START Given records
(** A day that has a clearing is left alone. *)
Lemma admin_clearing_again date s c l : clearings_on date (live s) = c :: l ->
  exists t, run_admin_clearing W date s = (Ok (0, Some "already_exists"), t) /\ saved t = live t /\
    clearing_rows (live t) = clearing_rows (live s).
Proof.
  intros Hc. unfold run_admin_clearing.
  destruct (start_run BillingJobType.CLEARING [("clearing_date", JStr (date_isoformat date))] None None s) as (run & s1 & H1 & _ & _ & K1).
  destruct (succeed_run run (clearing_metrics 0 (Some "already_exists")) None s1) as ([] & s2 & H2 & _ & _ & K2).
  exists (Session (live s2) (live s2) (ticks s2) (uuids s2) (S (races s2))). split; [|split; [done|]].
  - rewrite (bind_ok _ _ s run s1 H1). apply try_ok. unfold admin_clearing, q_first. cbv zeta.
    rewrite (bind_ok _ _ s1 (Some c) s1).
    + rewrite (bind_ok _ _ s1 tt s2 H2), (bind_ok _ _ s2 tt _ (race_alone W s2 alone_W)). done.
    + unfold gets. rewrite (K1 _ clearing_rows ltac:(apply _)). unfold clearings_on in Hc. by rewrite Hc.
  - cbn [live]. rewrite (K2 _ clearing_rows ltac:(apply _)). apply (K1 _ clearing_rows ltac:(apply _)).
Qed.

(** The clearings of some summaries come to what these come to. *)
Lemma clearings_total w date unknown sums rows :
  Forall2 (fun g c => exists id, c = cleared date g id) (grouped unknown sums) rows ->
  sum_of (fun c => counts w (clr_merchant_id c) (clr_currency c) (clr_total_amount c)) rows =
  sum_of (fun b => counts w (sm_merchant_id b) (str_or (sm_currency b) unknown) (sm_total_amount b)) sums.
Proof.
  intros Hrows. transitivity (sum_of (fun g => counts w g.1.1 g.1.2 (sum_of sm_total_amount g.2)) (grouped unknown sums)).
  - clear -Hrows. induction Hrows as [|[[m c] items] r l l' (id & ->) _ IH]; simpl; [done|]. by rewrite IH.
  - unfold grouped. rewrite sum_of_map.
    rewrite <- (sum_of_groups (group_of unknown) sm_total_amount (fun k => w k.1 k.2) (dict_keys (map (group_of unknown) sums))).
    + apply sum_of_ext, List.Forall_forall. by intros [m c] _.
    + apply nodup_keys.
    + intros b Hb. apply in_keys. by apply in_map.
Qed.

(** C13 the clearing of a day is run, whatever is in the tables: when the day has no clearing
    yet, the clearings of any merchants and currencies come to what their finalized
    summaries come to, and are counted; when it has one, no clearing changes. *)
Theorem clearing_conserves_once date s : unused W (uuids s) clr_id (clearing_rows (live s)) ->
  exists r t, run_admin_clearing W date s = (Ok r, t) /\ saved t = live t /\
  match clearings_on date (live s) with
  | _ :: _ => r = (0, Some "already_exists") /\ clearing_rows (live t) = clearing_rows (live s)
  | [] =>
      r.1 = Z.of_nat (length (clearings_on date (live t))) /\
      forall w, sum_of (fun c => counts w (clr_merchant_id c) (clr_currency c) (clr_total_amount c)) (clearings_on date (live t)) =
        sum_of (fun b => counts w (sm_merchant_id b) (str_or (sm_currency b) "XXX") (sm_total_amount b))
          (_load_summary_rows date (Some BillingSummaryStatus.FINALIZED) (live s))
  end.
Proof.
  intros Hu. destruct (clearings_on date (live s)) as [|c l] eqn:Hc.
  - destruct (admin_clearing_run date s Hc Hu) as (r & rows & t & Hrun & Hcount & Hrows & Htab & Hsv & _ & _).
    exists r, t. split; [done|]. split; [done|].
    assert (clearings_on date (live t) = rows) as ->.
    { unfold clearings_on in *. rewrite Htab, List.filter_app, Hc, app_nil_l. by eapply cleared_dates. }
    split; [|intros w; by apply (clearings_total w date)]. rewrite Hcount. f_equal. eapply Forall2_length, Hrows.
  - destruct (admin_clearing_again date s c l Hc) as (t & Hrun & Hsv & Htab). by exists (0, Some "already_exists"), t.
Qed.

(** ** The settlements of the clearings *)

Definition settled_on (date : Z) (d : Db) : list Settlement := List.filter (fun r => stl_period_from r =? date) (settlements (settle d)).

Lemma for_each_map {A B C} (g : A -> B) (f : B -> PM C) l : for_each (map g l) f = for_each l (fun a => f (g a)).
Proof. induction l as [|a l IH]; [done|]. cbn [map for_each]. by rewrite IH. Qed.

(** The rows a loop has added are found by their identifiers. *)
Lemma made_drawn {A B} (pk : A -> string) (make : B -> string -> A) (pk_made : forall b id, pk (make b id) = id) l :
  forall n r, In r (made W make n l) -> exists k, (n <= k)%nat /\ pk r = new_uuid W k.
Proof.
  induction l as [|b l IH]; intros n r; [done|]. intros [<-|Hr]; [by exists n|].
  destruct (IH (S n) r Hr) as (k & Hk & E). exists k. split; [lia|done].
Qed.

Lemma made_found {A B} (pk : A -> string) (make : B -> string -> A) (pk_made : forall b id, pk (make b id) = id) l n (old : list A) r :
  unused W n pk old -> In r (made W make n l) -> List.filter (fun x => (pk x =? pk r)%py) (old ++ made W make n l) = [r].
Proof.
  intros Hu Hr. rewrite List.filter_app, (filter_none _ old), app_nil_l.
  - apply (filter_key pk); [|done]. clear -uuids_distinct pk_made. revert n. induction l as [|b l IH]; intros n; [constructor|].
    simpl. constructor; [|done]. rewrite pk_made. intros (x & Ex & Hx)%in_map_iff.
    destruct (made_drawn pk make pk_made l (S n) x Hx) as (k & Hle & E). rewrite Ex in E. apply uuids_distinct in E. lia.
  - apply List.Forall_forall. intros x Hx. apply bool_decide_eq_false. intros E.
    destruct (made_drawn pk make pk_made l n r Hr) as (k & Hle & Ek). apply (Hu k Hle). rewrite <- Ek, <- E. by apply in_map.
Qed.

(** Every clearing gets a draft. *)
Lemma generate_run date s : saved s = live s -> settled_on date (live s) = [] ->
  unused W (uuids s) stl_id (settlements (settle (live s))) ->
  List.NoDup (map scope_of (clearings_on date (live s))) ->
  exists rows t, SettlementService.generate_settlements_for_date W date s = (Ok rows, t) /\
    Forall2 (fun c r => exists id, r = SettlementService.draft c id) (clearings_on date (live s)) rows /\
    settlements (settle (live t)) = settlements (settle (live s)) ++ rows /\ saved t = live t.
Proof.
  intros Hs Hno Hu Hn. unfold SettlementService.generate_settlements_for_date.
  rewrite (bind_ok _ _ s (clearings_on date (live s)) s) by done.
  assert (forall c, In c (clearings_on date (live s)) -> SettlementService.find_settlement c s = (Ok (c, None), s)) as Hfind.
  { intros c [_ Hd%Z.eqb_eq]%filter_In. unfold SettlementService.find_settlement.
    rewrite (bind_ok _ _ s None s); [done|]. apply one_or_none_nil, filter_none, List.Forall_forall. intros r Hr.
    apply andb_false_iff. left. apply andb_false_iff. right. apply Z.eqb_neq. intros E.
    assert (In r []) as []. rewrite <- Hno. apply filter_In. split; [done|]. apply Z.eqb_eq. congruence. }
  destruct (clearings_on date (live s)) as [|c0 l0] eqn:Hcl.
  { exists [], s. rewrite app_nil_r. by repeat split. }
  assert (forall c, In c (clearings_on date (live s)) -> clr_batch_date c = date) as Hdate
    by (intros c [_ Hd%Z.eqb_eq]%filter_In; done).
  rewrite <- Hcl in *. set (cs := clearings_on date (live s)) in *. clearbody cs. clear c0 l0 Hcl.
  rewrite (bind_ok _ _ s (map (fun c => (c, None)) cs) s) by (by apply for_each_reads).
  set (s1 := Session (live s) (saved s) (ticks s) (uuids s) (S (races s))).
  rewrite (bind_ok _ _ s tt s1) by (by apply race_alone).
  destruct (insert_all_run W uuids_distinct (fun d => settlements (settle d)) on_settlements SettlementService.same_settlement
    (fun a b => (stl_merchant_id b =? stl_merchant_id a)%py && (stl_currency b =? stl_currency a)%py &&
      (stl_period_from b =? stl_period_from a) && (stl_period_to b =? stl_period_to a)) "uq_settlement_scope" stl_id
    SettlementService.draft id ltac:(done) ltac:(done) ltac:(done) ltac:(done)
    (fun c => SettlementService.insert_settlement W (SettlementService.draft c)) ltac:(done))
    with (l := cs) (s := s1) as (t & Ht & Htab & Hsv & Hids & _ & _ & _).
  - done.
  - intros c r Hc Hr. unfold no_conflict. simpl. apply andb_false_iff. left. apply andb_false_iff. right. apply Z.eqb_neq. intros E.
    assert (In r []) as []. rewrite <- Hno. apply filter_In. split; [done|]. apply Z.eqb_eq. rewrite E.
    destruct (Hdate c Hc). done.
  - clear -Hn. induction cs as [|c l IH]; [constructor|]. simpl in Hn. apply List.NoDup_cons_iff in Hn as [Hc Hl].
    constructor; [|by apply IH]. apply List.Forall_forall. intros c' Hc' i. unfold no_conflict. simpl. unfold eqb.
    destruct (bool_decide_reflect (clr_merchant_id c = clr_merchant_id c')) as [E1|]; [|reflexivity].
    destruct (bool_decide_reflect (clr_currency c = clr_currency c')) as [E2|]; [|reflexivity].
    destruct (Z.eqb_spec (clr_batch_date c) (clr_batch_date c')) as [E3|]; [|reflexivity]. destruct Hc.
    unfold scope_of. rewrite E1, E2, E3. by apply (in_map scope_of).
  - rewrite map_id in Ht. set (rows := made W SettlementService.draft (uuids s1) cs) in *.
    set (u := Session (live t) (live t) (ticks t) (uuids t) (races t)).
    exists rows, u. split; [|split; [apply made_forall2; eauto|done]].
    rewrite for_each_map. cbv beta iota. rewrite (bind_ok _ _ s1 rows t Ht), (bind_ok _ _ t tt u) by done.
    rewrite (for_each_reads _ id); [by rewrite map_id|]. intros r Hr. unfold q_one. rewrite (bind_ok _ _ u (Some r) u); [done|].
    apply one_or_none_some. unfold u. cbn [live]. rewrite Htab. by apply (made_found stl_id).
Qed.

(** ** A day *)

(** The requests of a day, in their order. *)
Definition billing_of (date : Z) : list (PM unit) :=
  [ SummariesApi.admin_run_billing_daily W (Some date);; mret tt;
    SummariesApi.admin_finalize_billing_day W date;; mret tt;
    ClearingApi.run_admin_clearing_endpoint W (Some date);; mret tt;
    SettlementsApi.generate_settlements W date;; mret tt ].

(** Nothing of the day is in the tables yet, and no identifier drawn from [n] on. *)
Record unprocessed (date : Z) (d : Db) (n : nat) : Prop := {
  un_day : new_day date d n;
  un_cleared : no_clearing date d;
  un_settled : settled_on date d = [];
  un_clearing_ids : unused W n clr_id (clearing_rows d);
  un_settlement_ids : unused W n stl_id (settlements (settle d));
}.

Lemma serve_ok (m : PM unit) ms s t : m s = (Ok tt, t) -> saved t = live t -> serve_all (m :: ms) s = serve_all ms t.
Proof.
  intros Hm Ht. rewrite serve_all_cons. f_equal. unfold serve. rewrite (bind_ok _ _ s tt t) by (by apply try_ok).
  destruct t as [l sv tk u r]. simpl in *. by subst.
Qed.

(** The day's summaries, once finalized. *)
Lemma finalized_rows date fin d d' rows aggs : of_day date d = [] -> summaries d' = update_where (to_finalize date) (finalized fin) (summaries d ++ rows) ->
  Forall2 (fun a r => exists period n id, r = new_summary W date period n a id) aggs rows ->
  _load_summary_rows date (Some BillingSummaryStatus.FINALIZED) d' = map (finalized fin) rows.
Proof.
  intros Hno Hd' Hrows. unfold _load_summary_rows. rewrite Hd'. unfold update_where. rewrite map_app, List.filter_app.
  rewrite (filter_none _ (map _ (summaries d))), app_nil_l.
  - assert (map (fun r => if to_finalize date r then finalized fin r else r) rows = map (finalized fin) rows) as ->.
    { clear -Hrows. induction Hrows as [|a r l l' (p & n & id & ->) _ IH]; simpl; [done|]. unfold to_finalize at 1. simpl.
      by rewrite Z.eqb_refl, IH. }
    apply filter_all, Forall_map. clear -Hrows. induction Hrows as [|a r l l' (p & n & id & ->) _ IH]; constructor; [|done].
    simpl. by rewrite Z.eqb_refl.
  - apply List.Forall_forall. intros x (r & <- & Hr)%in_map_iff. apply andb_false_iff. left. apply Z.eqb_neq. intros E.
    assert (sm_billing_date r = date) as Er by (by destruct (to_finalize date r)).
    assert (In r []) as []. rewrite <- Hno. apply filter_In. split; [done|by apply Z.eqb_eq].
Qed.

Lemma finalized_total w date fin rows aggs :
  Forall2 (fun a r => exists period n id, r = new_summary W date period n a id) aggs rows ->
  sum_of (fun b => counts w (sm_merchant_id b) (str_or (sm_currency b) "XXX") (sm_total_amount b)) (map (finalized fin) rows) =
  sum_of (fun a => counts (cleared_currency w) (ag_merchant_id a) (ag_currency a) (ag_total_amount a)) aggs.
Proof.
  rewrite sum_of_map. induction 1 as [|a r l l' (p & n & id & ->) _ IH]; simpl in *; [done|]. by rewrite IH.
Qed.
END Given records
START Given records
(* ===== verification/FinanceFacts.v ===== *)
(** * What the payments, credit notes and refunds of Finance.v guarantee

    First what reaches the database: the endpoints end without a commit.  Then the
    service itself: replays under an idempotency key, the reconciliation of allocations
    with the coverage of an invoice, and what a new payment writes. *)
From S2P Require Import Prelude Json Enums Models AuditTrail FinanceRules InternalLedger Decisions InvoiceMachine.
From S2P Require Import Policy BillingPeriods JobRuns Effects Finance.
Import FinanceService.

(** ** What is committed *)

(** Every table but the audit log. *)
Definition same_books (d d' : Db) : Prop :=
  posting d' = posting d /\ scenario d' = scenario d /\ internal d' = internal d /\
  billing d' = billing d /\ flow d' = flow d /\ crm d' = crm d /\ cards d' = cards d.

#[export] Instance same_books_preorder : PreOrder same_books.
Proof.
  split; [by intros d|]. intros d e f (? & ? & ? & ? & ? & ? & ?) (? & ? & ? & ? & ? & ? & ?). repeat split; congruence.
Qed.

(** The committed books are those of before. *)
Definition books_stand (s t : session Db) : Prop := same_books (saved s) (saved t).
END Given records
START Given records
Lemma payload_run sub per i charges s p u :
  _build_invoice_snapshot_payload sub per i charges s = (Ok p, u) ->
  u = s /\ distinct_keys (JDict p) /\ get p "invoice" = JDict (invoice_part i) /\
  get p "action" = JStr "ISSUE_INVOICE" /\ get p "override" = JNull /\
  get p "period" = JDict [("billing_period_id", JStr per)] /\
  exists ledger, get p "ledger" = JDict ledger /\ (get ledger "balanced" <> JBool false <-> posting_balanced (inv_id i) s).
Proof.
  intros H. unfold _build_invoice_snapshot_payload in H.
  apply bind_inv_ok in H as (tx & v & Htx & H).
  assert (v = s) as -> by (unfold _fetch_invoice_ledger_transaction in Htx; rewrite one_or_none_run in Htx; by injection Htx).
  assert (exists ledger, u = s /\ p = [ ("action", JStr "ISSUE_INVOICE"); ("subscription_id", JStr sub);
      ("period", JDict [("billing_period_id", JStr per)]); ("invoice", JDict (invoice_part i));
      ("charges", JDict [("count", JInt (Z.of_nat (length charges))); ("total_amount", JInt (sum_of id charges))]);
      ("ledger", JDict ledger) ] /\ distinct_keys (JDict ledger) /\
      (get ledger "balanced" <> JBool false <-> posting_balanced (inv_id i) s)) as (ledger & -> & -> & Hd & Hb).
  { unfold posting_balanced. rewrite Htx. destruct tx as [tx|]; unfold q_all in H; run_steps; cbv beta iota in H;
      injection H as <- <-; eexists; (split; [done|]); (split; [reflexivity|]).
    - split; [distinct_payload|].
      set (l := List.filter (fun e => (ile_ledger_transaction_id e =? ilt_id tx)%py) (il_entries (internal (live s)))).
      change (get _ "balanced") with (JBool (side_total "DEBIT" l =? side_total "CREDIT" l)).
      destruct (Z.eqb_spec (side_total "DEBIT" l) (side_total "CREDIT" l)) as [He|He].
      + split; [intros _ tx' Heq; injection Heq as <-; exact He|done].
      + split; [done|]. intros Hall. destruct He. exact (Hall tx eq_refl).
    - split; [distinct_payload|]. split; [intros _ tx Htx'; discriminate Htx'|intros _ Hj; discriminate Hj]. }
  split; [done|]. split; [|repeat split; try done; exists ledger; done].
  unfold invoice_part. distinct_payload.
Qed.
END Given records
→ **Requirement**: Print, from the entries above, the line with "Theorem clearing_conserves_once date", the line with "r.1 = Z.of_nat" and all lines between them, exactly and with nothing else.

→ **Solution**:
Theorem clearing_conserves_once date s : unused W (uuids s) clr_id (clearing_rows (live s)) ->
  exists r t, run_admin_clearing W date s = (Ok r, t) /\ saved t = live t /\
  match clearings_on date (live s) with
  | _ :: _ => r = (0, Some "already_exists") /\ clearing_rows (live t) = clearing_rows (live s)
  | [] =>
      r.1 = Z.of_nat (length (clearings_on date (live t))) /\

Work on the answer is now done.